Should Catholics support Congressman Ron Paul? Is it reasonable for Catholics to support Congressman Ron Paul? What is said regarding his father is true for Senator Rand Paul as well. They follow the same ideology, they have the same advisors, and they have the same monetary backers. An apple never falls far from the tree.
Anybody who has followed my posts over the last year know that I have struggled to come to terms with Libertarianism and its implication with applying and contrasting it to our Catholic faith. I recognize the Catholic Church does not endorse any specific political or economic system. It stands in judgment of them all.
When I read the below article though it really sent alarm bells going off. Lew Rockwell is referencing Ron Paul’s newest book, Liberty Defined: 50 Essential Issues That Affect Our Freedom. How can a Catholic support this position on abortion? Even if they can legitimately support this position, should they? In all fairness to both Lew and Ron I need to read this and other related portions of this book to see his comments in full context.
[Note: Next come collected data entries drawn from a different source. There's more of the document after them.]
Definition set_PhoneAccountSID (v : string) (c : Config) : Config :=
  {| Port := Port c; PhoneProvider := PhoneProvider c; PhoneAccountSID := v;
     PhoneAuthToken := PhoneAuthToken c; PhoneNumber := PhoneNumber c;
     UserPhoneNumber := UserPhoneNumber c;
     ElevenLabsAPIKey := ElevenLabsAPIKey c; TTSVoice := TTSVoice c;
     TTSModel := TTSModel c; DeepgramAPIKey := DeepgramAPIKey c;
     STTModel := STTModel c; STTLanguage := STTLanguage c;
     STTSilenceDurationMS := STTSilenceDurationMS c;
     NgrokAuthToken := NgrokAuthToken c; NgrokDomain := NgrokDomain c;
     TranscriptTimeoutMS := TranscriptTimeoutMS c |}.

Definition set_PhoneAuthToken (v : string) (c : Config) : Config :=
  {| Port := Port c; PhoneProvider := PhoneProvider c;
     PhoneAccountSID := PhoneAccountSID c; PhoneAuthToken := v;
     PhoneNumber := PhoneNumber c; UserPhoneNumber := UserPhoneNumber c;
     ElevenLabsAPIKey := ElevenLabsAPIKey c; TTSVoice := TTSVoice c;
     TTSModel := TTSModel c; DeepgramAPIKey := DeepgramAPIKey c;
     STTModel := STTModel c; STTLanguage := STTLanguage c;
     STTSilenceDurationMS := STTSilenceDurationMS c;
     NgrokAuthToken := NgrokAuthToken c; NgrokDomain := NgrokDomain c;
     TranscriptTimeoutMS := TranscriptTimeoutMS c |}.

Definition set_PhoneNumber (v : string) (c : Config) : Config :=
  {| Port := Port c; PhoneProvider := PhoneProvider c;
     PhoneAccountSID := PhoneAccountSID c;
     PhoneAuthToken := PhoneAuthToken c; PhoneNumber := v;
     UserPhoneNumber := UserPhoneNumber c;
     ElevenLabsAPIKey := ElevenLabsAPIKey c; TTSVoice := TTSVoice c;
     TTSModel := TTSModel c; DeepgramAPIKey := DeepgramAPIKey c;
     STTModel := STTModel c; STTLanguage := STTLanguage c;
     STTSilenceDurationMS := STTSilenceDurationMS c;
     NgrokAuthToken := NgrokAuthToken c; NgrokDomain := NgrokDomain c;
     TranscriptTimeoutMS := TranscriptTimeoutMS c |}.

Definition set_UserPhoneNumber (v : string) (c : Config) : Config :=
  {| Port := Port c; PhoneProvider := PhoneProvider c;
     PhoneAccountSID := PhoneAccountSID c;
     PhoneAuthToken := PhoneAuthToken c; PhoneNumber := PhoneNumber c;
     UserPhoneNumber := v; ElevenLabsAPIKey := ElevenLabsAPIKey c;
     TTSVoice := TTSVoice c; TTSModel := TTSModel c;
     DeepgramAPIKey := DeepgramAPIKey c; STTModel := STTModel c;
     STTLanguage := STTLanguage c;
     STTSilenceDurationMS := STTSilenceDurationMS c;
     NgrokAuthToken := NgrokAuthToken c; NgrokDomain := NgrokDomain c;
     TranscriptTimeoutMS := TranscriptTimeoutMS c |}.

Definition set_ElevenLabsAPIKey (v : string) (c : Config) : Config :=
  {| Port := Port c; PhoneProvider := PhoneProvider c;
     PhoneAccountSID := PhoneAccountSID c;
     PhoneAuthToken := PhoneAuthToken c; PhoneNumber := PhoneNumber c;
     UserPhoneNumber := UserPhoneNumber c; ElevenLabsAPIKey := v;
     TTSVoice := TTSVoice c; TTSModel := TTSModel c;
     DeepgramAPIKey := DeepgramAPIKey c; STTModel := STTModel c;
     STTLanguage := STTLanguage c;
     STTSilenceDurationMS := STTSilenceDurationMS c;
     NgrokAuthToken := NgrokAuthToken c; NgrokDomain := NgrokDomain c;
     TranscriptTimeoutMS := TranscriptTimeoutMS c |}.

Definition set_TTSVoice (v : string) (c : Config) : Config :=
  {| Port := Port c; PhoneProvider := PhoneProvider c;
     PhoneAccountSID := PhoneAccountSID c;
     PhoneAuthToken := PhoneAuthToken c; PhoneNumber := PhoneNumber c;
     UserPhoneNumber := UserPhoneNumber c;
     ElevenLabsAPIKey := ElevenLabsAPIKey c; TTSVoice := v;
     TTSModel := TTSModel c; DeepgramAPIKey := DeepgramAPIKey c;
     STTModel := STTModel c; STTLanguage := STTLanguage c;
     STTSilenceDurationMS := STTSilenceDurationMS c;
     NgrokAuthToken := NgrokAuthToken c; NgrokDomain := NgrokDomain c;
     TranscriptTimeoutMS := TranscriptTimeoutMS c |}.

Definition set_TTSModel (v : string) (c : Config) : Config :=
  {| Port := Port c; PhoneProvider := PhoneProvider c;
     PhoneAccountSID := PhoneAccountSID c;
     PhoneAuthToken := PhoneAuthToken c; PhoneNumber := PhoneNumber c;
     UserPhoneNumber := UserPhoneNumber c;
     ElevenLabsAPIKey := ElevenLabsAPIKey c; TTSVoice := TTSVoice c;
     TTSModel := v; DeepgramAPIKey := DeepgramAPIKey c;
     STTModel := STTModel c; STTLanguage := STTLanguage c;
     STTSilenceDurationMS := STTSilenceDurationMS c;
     NgrokAuthToken := NgrokAuthToken c; NgrokDomain := NgrokDomain c;
     TranscriptTimeoutMS := TranscriptTimeoutMS c |}.

Definition set_DeepgramAPIKey (v : string) (c : Config) : Config :=
  {| Port := Port c; PhoneProvider := PhoneProvider c;
     PhoneAccountSID := PhoneAccountSID c;
     PhoneAuthToken := PhoneAuthToken c; PhoneNumber := PhoneNumber c;
     UserPhoneNumber := UserPhoneNumber c;
     ElevenLabsAPIKey := ElevenLabsAPIKey c; TTSVoice := TTSVoice c;
     TTSModel := TTSModel c; DeepgramAPIKey := v; STTModel := STTModel c;
     STTLanguage := STTLanguage c;
     STTSilenceDurationMS := STTSilenceDurationMS c;
     NgrokAuthToken := NgrokAuthToken c; NgrokDomain := NgrokDomain c;
     TranscriptTimeoutMS := TranscriptTimeoutMS c |}.

Definition set_STTModel (v : string) (c : Config) : Config :=
  {| Port := Port c; PhoneProvider := PhoneProvider c;
     PhoneAccountSID := PhoneAccountSID c;
     PhoneAuthToken := PhoneAuthToken c; PhoneNumber := PhoneNumber c;
     UserPhoneNumber := UserPhoneNumber c;
     ElevenLabsAPIKey := ElevenLabsAPIKey c; TTSVoice := TTSVoice c;
     TTSModel := TTSModel c; DeepgramAPIKey := DeepgramAPIKey c;
     STTModel := v; STTLanguage := STTLanguage c;
     STTSilenceDurationMS := STTSilenceDurationMS c;
     NgrokAuthToken := NgrokAuthToken c; NgrokDomain := NgrokDomain c;
     TranscriptTimeoutMS := TranscriptTimeoutMS c |}.

Definition set_STTLanguage (v : string) (c : Config) : Config :=
  {| Port := Port c; PhoneProvider := PhoneProvider c;
     PhoneAccountSID := PhoneAccountSID c;
     PhoneAuthToken := PhoneAuthToken c; PhoneNumber := PhoneNumber c;
     UserPhoneNumber := UserPhoneNumber c;
     ElevenLabsAPIKey := ElevenLabsAPIKey c; TTSVoice := TTSVoice c;
     TTSModel := TTSModel c; DeepgramAPIKey := DeepgramAPIKey c;
     STTModel := STTModel c; STTLanguage := v;
     STTSilenceDurationMS := STTSilenceDurationMS c;
     NgrokAuthToken := NgrokAuthToken c; NgrokDomain := NgrokDomain c;
     TranscriptTimeoutMS := TranscriptTimeoutMS c |}.

Definition set_STTSilenceDurationMS (v : Z) (c : Config) : Config :=
  {| Port := Port c; PhoneProvider := PhoneProvider c;
     PhoneAccountSID := PhoneAccountSID c;
     PhoneAuthToken := PhoneAuthToken c; PhoneNumber := PhoneNumber c;
     UserPhoneNumber := UserPhoneNumber c;
     ElevenLabsAPIKey := ElevenLabsAPIKey c; TTSVoice := TTSVoice c;
     TTSModel := TTSModel c; DeepgramAPIKey := DeepgramAPIKey c;
     STTModel := STTModel c; STTLanguage := STTLanguage c;
     STTSilenceDurationMS := v; NgrokAuthToken := NgrokAuthToken c;
     NgrokDomain := NgrokDomain c;
     TranscriptTimeoutMS := TranscriptTimeoutMS c |}.

Definition set_NgrokAuthToken (v : string) (c : Config) : Config :=
  {| Port := Port c; PhoneProvider := PhoneProvider c;
     PhoneAccountSID := PhoneAccountSID c;
     PhoneAuthToken := PhoneAuthToken c; PhoneNumber := PhoneNumber c;
     UserPhoneNumber := UserPhoneNumber c;
     ElevenLabsAPIKey := ElevenLabsAPIKey c; TTSVoice := TTSVoice c;
     TTSModel := TTSModel c; DeepgramAPIKey := DeepgramAPIKey c;
     STTModel := STTModel c; STTLanguage := STTLanguage c;
     STTSilenceDurationMS := STTSilenceDurationMS c; NgrokAuthToken := v;
     NgrokDomain := NgrokDomain c;
     TranscriptTimeoutMS := TranscriptTimeoutMS c |}.

Definition set_NgrokDomain (v : string) (c : Config) : Config :=
  {| Port := Port c; PhoneProvider := PhoneProvider c;
     PhoneAccountSID := PhoneAccountSID c;
     PhoneAuthToken := PhoneAuthToken c; PhoneNumber := PhoneNumber c;
     UserPhoneNumber := UserPhoneNumber c;
     ElevenLabsAPIKey := ElevenLabsAPIKey c; TTSVoice := TTSVoice c;
     TTSModel := TTSModel c; DeepgramAPIKey := DeepgramAPIKey c;
     STTModel := STTModel c; STTLanguage := STTLanguage c;
     STTSilenceDurationMS := STTSilenceDurationMS c;
     NgrokAuthToken := NgrokAuthToken c; NgrokDomain := v;
     TranscriptTimeoutMS := TranscriptTimeoutMS c |}.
Campaign For Liberty – It’s Time to Rethink Everything by Lew Rockwell
The book is arranged alphabetically, which makes the subject of abortion the very first entry. Where do you suppose Ron Paul stands on this issue? Let’s just say that if you think you have followed the conventional debate, you are in for something completely different.
Ron is a vehement opponent of abortion, and he explains why in ways that will bring readers around to his perspective (which is that of a man who has delivered thousands of babies). Then he moves to the entirely different area of public policy, pointing out that a centralized edict on this subject runs contrary to every moral and practical dictate of human liberty. A centralized pro-life policy is as wrong as a centralized mandatory-legalization policy. He wants a repeal of Roe. He doesn’t want state funding. But if a community wants to permit the practice, while he would certainly oppose that at the local level, his view is that the federal government should have nothing to say about it either way.
His position is shocking and out of the mainstream, to be sure, but it is also supremely practical. In innumerable communities around the country today, abortion clinics compete with alternative women’s clinics to provide for those in need of pregnancy services. In fact, if you want to look where the pro-life movement has seen gains, it is not in the area of political organization but in providing a market service for those who are seeking an alternative to abortion. This is a case in point of how liberty serves to work out our core disagreements.
I recognize that good Catholics can disagree on the prudential application of moral matters. We can and should debate on how abortion should be limited or prevented, but something seems to be going astray with this line of argument above.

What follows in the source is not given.